There are 205 bones in the horse’s skeleton. Twenty of these bones are in each foreleg and 20 in each hind limb, for a grand total of 80 bones in the four equine legs. The leg bones do not function independently. Each is connected or aligned with one or more other bones, allowing the horse to lift, bend, and flex its legs. This ability allows the horse to travel across the ground, absorbing concussion as it does so. The spot where one or more bones join is the joint. This installment of the anatomy and physiology series focuses on these critical areas of movement.

Types of Joints

There are three types or classifications of equine joints.

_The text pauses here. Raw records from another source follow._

(* ===== verification/Tcp.v ===== *)
(** * TCP: reassembly and the estimate of the round trip ([Kernel/netinet/tcp_input.c], [tcp_output.c], [tcp_timer.c], [tcp_subr.c])

    [tcp_reass] keeps the segments that came too early in a ring that hangs off the control block, sorted by
    sequence number, trims what overlaps and is to give the socket's receive buffer everything that is contiguous;
    but the loop that delivers the ring reads the link that [remque] has cleared ([unlinked_next]).  A segment's header lies in the memory of its first mbuf, in front of the data: [tseg] is what the ring uses of it
    ([REASS_MBUF] is the overlaid pointer to the mbuf); the ring is a list in its order from [seg_next].

    Not modelled: [tcp_input] around the reassembly, [tcp_output] and what a timer that has run out does. *)

From S2P Require Import Prelude Mbuf Sockbuf Socket.

Definition TH_FIN := 1.
Definition TCPS_CLOSED := 0.
Definition TCPS_SYN_RECEIVED := 3.
Definition TCPS_ESTABLISHED := 4.
Definition TF_ACKNOW := 1.
Definition TF_DELACK := 2.
Definition TCPT_REXMT := 0.
Definition TCPT_PERSIST := 1.
Definition TCPT_NTIMERS := 4.
Definition TCP_RTT_SHIFT := 3.
Definition TCP_RTTVAR_SHIFT := 2.
Definition PR_SLOWHZ := 2.
Definition TCPTV_PERSMIN := 5 * PR_SLOWHZ.
Definition TCPTV_PERSMAX := 60 * PR_SLOWHZ.
Definition TCPTV_REXMTMAX := 64 * PR_SLOWHZ.
Definition TCP_MAXRXTSHIFT := 12.
Definition tcp_backoff : list Z := [1; 2; 4; 8; 16; 32; 64; 64; 64; 64; 64; 64; 64].

(** Comparisons modulo 2^32. *)
Definition SEQ_LT (a b : Z) : bool := s32 (u32 (a - b)) <? 0.
Definition SEQ_LEQ (a b : Z) : bool := s32 (u32 (a - b)) <=? 0.
Definition SEQ_GT (a b : Z) : bool := 0 <? s32 (u32 (a - b)).
Definition SEQ_GEQ (a b : Z) : bool := 0 <=? s32 (u32 (a - b)).
Definition TCPS_HAVERCVDSYN (s : Z) : bool := TCPS_SYN_RECEIVED <=? s.

(** What the ring uses of a [tcpiphdr]. *)
Record tseg : Type := mk_tseg { ti_seq : Z; ti_len : Z; ti_flags : Z; ti_mbuf : Z }.

(** The fields of [tcpcb] that this part of TCP uses. *)
Record tcpcb : Type := mk_tcpcb {
  segs : list tseg; t_state : Z; t_timer : list Z; t_rxtshift : Z; t_rxtcur : Z; t_flags : Z;
  snd_una : Z; snd_nxt : Z; snd_up : Z; iss : Z; rcv_nxt : Z; irs : Z; rcv_adv : Z; snd_max : Z;
  t_rtt : Z; t_srtt : Z; t_rttvar : Z; t_rttmin : Z; t_softerror : Z }.
Definition set_segs l t := mk_tcpcb l (t_state t) (t_timer t) (t_rxtshift t) (t_rxtcur t) (t_flags t) (snd_una t) (snd_nxt t) (snd_up t) (iss t) (rcv_nxt t) (irs t) (rcv_adv t) (snd_max t) (t_rtt t) (t_srtt t) (t_rttvar t) (t_rttmin t) (t_softerror t).
Definition set_timers l t := mk_tcpcb (segs t) (t_state t) l (t_rxtshift t) (t_rxtcur t) (t_flags t) (snd_una t) (snd_nxt t) (snd_up t) (iss t) (rcv_nxt t) (irs t) (rcv_adv t) (snd_max t) (t_rtt t) (t_srtt t) (t_rttvar t) (t_rttmin t) (t_softerror t).
Definition set_rxt n c t := mk_tcpcb (segs t) (t_state t) (t_timer t) n c (t_flags t) (snd_una t) (snd_nxt t) (snd_up t) (iss t) (rcv_nxt t) (irs t) (rcv_adv t) (snd_max t) (t_rtt t) (t_srtt t) (t_rttvar t) (t_rttmin t) (t_softerror t).
Definition set_tflags f t := mk_tcpcb (segs t) (t_state t) (t_timer t) (t_rxtshift t) (t_rxtcur t) f (snd_una t) (snd_nxt t) (snd_up t) (iss t) (rcv_nxt t) (irs t) (rcv_adv t) (snd_max t) (t_rtt t) (t_srtt t) (t_rttvar t) (t_rttmin t) (t_softerror t).
Definition set_snd n t := mk_tcpcb (segs t) (t_state t) (t_timer t) (t_rxtshift t) (t_rxtcur t) (t_flags t) n n n (iss t) (rcv_nxt t) (irs t) (rcv_adv t) n (t_rtt t) (t_srtt t) (t_rttvar t) (t_rttmin t) (t_softerror t).
Definition set_rcv_nxt n t := mk_tcpcb (segs t) (t_state t) (t_timer t) (t_rxtshift t) (t_rxtcur t) (t_flags t) (snd_una t) (snd_nxt t) (snd_up t) (iss t) n (irs t) (rcv_adv t) (snd_max t) (t_rtt t) (t_srtt t) (t_rttvar t) (t_rttmin t) (t_softerror t).
Definition set_rcv_adv n t := mk_tcpcb (segs t) (t_state t) (t_timer t) (t_rxtshift t) (t_rxtcur t) (t_flags t) (snd_una t) (snd_nxt t) (snd_up t) (iss t) (rcv_nxt t) (irs t) n (snd_max t) (t_rtt t) (t_srtt t) (t_rttvar t) (t_rttmin t) (t_softerror t).
Definition set_rtt r s v e t := mk_tcpcb (segs t) (t_state t) (t_timer t) (t_rxtshift t) (t_rxtcur t) (t_flags t) (snd_una t) (snd_nxt t) (snd_up t) (iss t) (rcv_nxt t) (irs t) (rcv_adv t) (snd_max t) r s v (t_rttmin t) e.

Definition tcp_rcvseqinit (t : tcpcb) : tcpcb := set_rcv_adv (u32 (irs t + 1)) (set_rcv_nxt (u32 (irs t + 1)) t).
Definition tcp_sendseqinit (t : tcpcb) : tcpcb := set_snd (iss t) t.

(** The counters of [tcpstat] that change here. *)
Record tcpstat : Type := mk_tcpstat {
  tcps_rcvpack : Z; tcps_rcvbyte : Z; tcps_rcvduppack : Z; tcps_rcvdupbyte : Z; tcps_rcvoopack : Z; tcps_rcvoobyte : Z; tcps_rttupdated : Z }.
Definition count_pack n c := mk_tcpstat (u32 (tcps_rcvpack c + 1)) (u32 (tcps_rcvbyte c + n)) (tcps_rcvduppack c) (tcps_rcvdupbyte c) (tcps_rcvoopack c) (tcps_rcvoobyte c) (tcps_rttupdated c).
Definition count_dup n c := mk_tcpstat (tcps_rcvpack c) (tcps_rcvbyte c) (u32 (tcps_rcvduppack c + 1)) (u32 (tcps_rcvdupbyte c + n)) (tcps_rcvoopack c) (tcps_rcvoobyte c) (tcps_rttupdated c).
Definition count_oo n c := mk_tcpstat (tcps_rcvpack c) (tcps_rcvbyte c) (tcps_rcvduppack c) (tcps_rcvdupbyte c) (u32 (tcps_rcvoopack c + 1)) (u32 (tcps_rcvoobyte c + n)) (tcps_rttupdated c).
Definition count_rtt c := mk_tcpstat (tcps_rcvpack c) (tcps_rcvbyte c) (tcps_rcvduppack c) (tcps_rcvdupbyte c) (tcps_rcvoopack c) (tcps_rcvoobyte c) (u32 (tcps_rttupdated c + 1)).

(** ** Reassembly *)

Section reassembly.
Context {P : Type}.
Implicit Types st : nst P.

(** The connection's end of a step: control block, counters, sockets and mbufs. *)
Definition tst : Type := tcpcb * tcpstat * nst P.

(** [tcp_reass] up to the first segment that begins behind [ti]: those before it, and it with the rest. *)
Fixpoint span_seq (seq : Z) (l : list tseg) : list tseg * list tseg :=
  match l with
  | [] => ([], [])
  | q :: l' => if SEQ_GT (ti_seq q) seq then ([], l) else let '(a, b) := span_seq seq l' in (q :: a, b)
  end.
Definition ti_advance (i : Z) (q : tseg) : tseg := mk_tseg (u32 (ti_seq q + i)) (s16 (ti_len q - i)) (ti_flags q) (ti_mbuf q).
Definition set_net (s : mst) (st : nst P) : nst P := mk_nst (socks st) s (woken st) (proto st).
Definition in_net (f : mst → outcome mst) (st : nst P) : outcome (nst P) := s ← f (net_mem st); Done (set_net s st).

(** Segments behind that [ti] covers are removed, the first that it does not cover is trimmed. *)
Fixpoint cover_loop (ti : tseg) (l : list tseg) (s : mst) : outcome (list tseg * mst) :=
  match l with
  | [] => Done ([], s)
  | q :: l' =>
      let i := s32 (u32 (ti_seq ti + ti_len ti - ti_seq q)) in
      if i <=? 0 then Done (l, s)
      else if i <? ti_len q then s ← m_adj (Some (ti_mbuf q)) i s; Done (ti_advance i q :: l', s)
      else s ← freem (Some (ti_mbuf q)) s; cover_loop ti l' s
  end.
(** [close] gives the descriptor back; the file is closed with the last one. *)
Lemma kclose_spec ext p s fd fp : fd_ok ext p s → nthZ (p_file p) fd = Some fp → fp ≠ 0 →
  ∃ f p' s', files s !! fp = Some f ∧ kclose fd p s = Done (0, p', s') ∧ fd_ok ext p' s' ∧
    p_file p' = updZ (p_file p) fd 0 ∧ ia_free (p_fd_obj p') = {[fd]} ∪ ia_free (p_fd_obj p) ∧
    files s' = if decide (f_refcnt f = 1) then delete fp (files s) else <[fp := set_refcnt (f_refcnt f - 1) f]> (files s).
Proof.
  intros Hok Hfd Hfp. destruct (fd_live _ _ _ Hok fd fp Hfd Hfp) as [f Hf]. destruct (fd_count _ _ _ Hok fp f Hf) as [Hrc Hb].
  destruct (vfs_close_spec s fp f Hf Hb) as (ret & s' & Hc & Hfiles). destruct (fd_ids _ _ _ Hok) as [Hw Hcap].
  pose proof (nthZ_Some _ _ _ Hfd) as Hr. rewrite (fd_len _ _ _ Hok) in Hr.
  destruct (ia_put_law (p_fd_obj p) fd Hw) as (ids & Hp & Hw' & Hc' & Hfr); [lia|].
  exists f, (mk_proc (updZ (p_file p) fd 0) ids (s32 (open_files p - 1)) (nofile_max p)), s'.
  split; [done|]. split; [|split; [|done]].
  - unfold kclose. rewrite Hfd. cbn [deref]. rewrite bind_done, (proj2 (Z.eqb_neq fp 0)), Hc, bind_done by done.
    unfold fd_detach. cbn [p_file with_open]. rewrite (proj2 (Z.ltb_ge fd 0)), Hfd by lia. cbn [deref].
    rewrite bind_done, (proj2 (Z.eqb_neq fp 0)) by done. cbn. by rewrite Hp.
  - by apply (drop_fd ext p s fd fp f).
Qed.

(** A file that is changed in place, its counter with the number of the references. *)
Lemma update_ok ext e p s fp f g : fd_ok ext p s → files s !! fp = Some f → (∀ q, 0 <= e q) →
  (∀ q, q ≠ fp → e q = ext q) → f_refcnt g = refs (p_file p) fp + e fp → 0 < f_refcnt g < 2 ^ 32 →
  fd_ok e p (with_files (<[fp := g]> (files s)) s).
Proof.
  intros Hok Hf Hnn He Hg Hb. assert (fp ≠ 0) as Hfp by (intros ->; rewrite (fd_null _ _ _ Hok) in Hf; done). split; cbn.
  - done.
  - apply (fd_len _ _ _ Hok).
  - apply (fd_ids _ _ _ Hok).
  - apply (fd_free _ _ _ Hok).
  - intros i q Hi Hq. destruct (decide (q = fp)) as [->|]; [rewrite lookup_insert_eq; eauto|].
    rewrite lookup_insert_ne by done. by apply (fd_live _ _ _ Hok i).
  - rewrite lookup_insert_ne by done. apply (fd_null _ _ _ Hok).
  - intros q h. destruct (decide (q = fp)) as [->|Hq]; [rewrite lookup_insert_eq; by intros [= <-]|].
    rewrite lookup_insert_ne, He by done. apply (fd_count _ _ _ Hok).
Qed.

Lemma refs_le t q : refs t q <= Z.of_nat (length t).
Proof. unfold refs. pose proof (length_filter (λ x, x = q) t). lia. Qed.
(* ===== verification/Vfs.v ===== *)
(** * The file system interface ([Kernel/vfs.c])

    Paths, vnodes, mounts, and the system calls on files.  The file systems behind them are
    reached through the tables of operations [file_ops] (the class [FileOps]) and
    [mount_point_operations] (the class [MountOps]).  A path is the list of its bytes without
    the NUL.  Buffers that a call frees before it returns are always found. *)

From S2P Require Import Prelude Pid Paging Fd.

Record vnode_t : Type := mk_vnode {
  v_device : Z; v_mode : Z; v_id : Z; v_size : Z; v_uid : Z; v_gid : Z; v_mp : Z;
  v_atime : Z; v_ctime : Z; v_mtime : Z }.
Definition set_id (i : Z) (v : vnode_t) : vnode_t :=
  mk_vnode (v_device v) (v_mode v) i (v_size v) (v_uid v) (v_gid v) (v_mp v) (v_atime v) (v_ctime v) (v_mtime v).
Definition set_mode (m : Z) (v : vnode_t) : vnode_t :=
  mk_vnode (v_device v) (u32 m) (v_id v) (v_size v) (v_uid v) (v_gid v) (v_mp v) (v_atime v) (v_ctime v) (v_mtime v).
Definition set_times (a m : Z) (v : vnode_t) : vnode_t :=
  mk_vnode (v_device v) (v_mode v) (v_id v) (v_size v) (v_uid v) (v_gid v) (v_mp v) (u32 a) (v_ctime v) (u32 m).

Record mount_t : Type := mk_mount { mp_flags : Z; path_prefix : list Z; mp_vnode : Z }.
(** * The prompt-to-ffmpeg compiler of the agentic video editor

    Shallow embedding of [buildFfmpegArgs]
    (src/video-agent/components/video-agent.tsx) and of the parts of
    [@/lib/agent] it imports.

    Numbers.  A JavaScript number is modelled as an exact rational ([Q]):
    comparison, subtraction, [Math.max] and division are the exact ones, and
    [toFixed] is the digit algorithm of ECMA-262 applied to the exact value.
    Rounding to binary64, NaN, the infinities and the exponent notation that
    [toFixed] switches to from 1e21 on are outside the model; times in
    seconds, speed factors and brightness values are far from all of them.
    A decimal literal stands for its exact value, so a rendering can differ
    from the binary64 one in the last digit when the exact value is half-way
    between two renderings; no statement below is about such a value.
    A speed factor is never zero (the parser only keeps positive factors), so
    [1 / factor] is the rational inverse.
    The program subtracts the start of a trim from its end in binary64, and
    the result is the exact difference when that difference is itself a
    binary64 value ([binary64] below): the text written after [-t] is stated
    for those trims only, and below 1e21, the place of [-t] for all. *)

From Stdlib Require Import ZArith QArith Qround Qabs List String Ascii Bool Lia Lqa.
From Stdlib Require Import Numbers.DecimalString Sorting.Sorted Sorting.Permutation.
Import ListNotations.

Local Open Scope string_scope.
Local Open Scope list_scope.
Local Open Scope Q_scope.

(** ** Numbers *)

Module Num.

(** [a > b] on numbers. *)
Definition gtb (a b : Q) : bool := negb (Qle_bool a b).

(** [a < b] on numbers. *)
Definition ltb (a b : Q) : bool := gtb b a.

(** [Math.max(a, b)]. *)
Definition max (a b : Q) : Q := if Qle_bool a b then b else a.

(** [n] copies of the character 0. *)
Fixpoint zeros (n : nat) : string :=
  match n with
  | O => ""
  | S n' => String "0" (zeros n')
  end.

(** The decimal digits of a natural number, "0" for zero. *)
Definition digits (n : Z) : string :=
  NilZero.string_of_uint (N.to_uint (Z.to_N n)).

(** The integer [n] for which [n / 10^f - x] is closest to zero, the
    larger one when there are two ([x] is not negative here). *)
Definition nearest (x : Q) (f : nat) : Z :=
  Qfloor (x * inject_Z (10 ^ Z.of_nat f) + (1 # 2)).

They are:

Synovial joints–These are the movable joints and the ones most apt to sustain injury or be afflicted with disease. An example of a synovial joint is the carpus (knee), which actually contains three joints and multiple bones. In a manner of speaking, the synovial joints are the horse’s ball bearings. A synovial joint consists of two bone ends that are both covered by articular cartilage. The cartilage within the joint is smooth and resilient, allowing for frictionless movement. Each joint capsule also contains an inner lining called the synovial membrane, which secretes synovial fluid to lubricate the joints.

Cartilaginous joints–These joints are slightly movable or immovable, depending on the bones involved. Cartilaginous joints are united by fibrocartilage (composed of collagen fibers), hyaline cartilage (translucent bluish white), or both. An example is the connective tissue between vertebrae.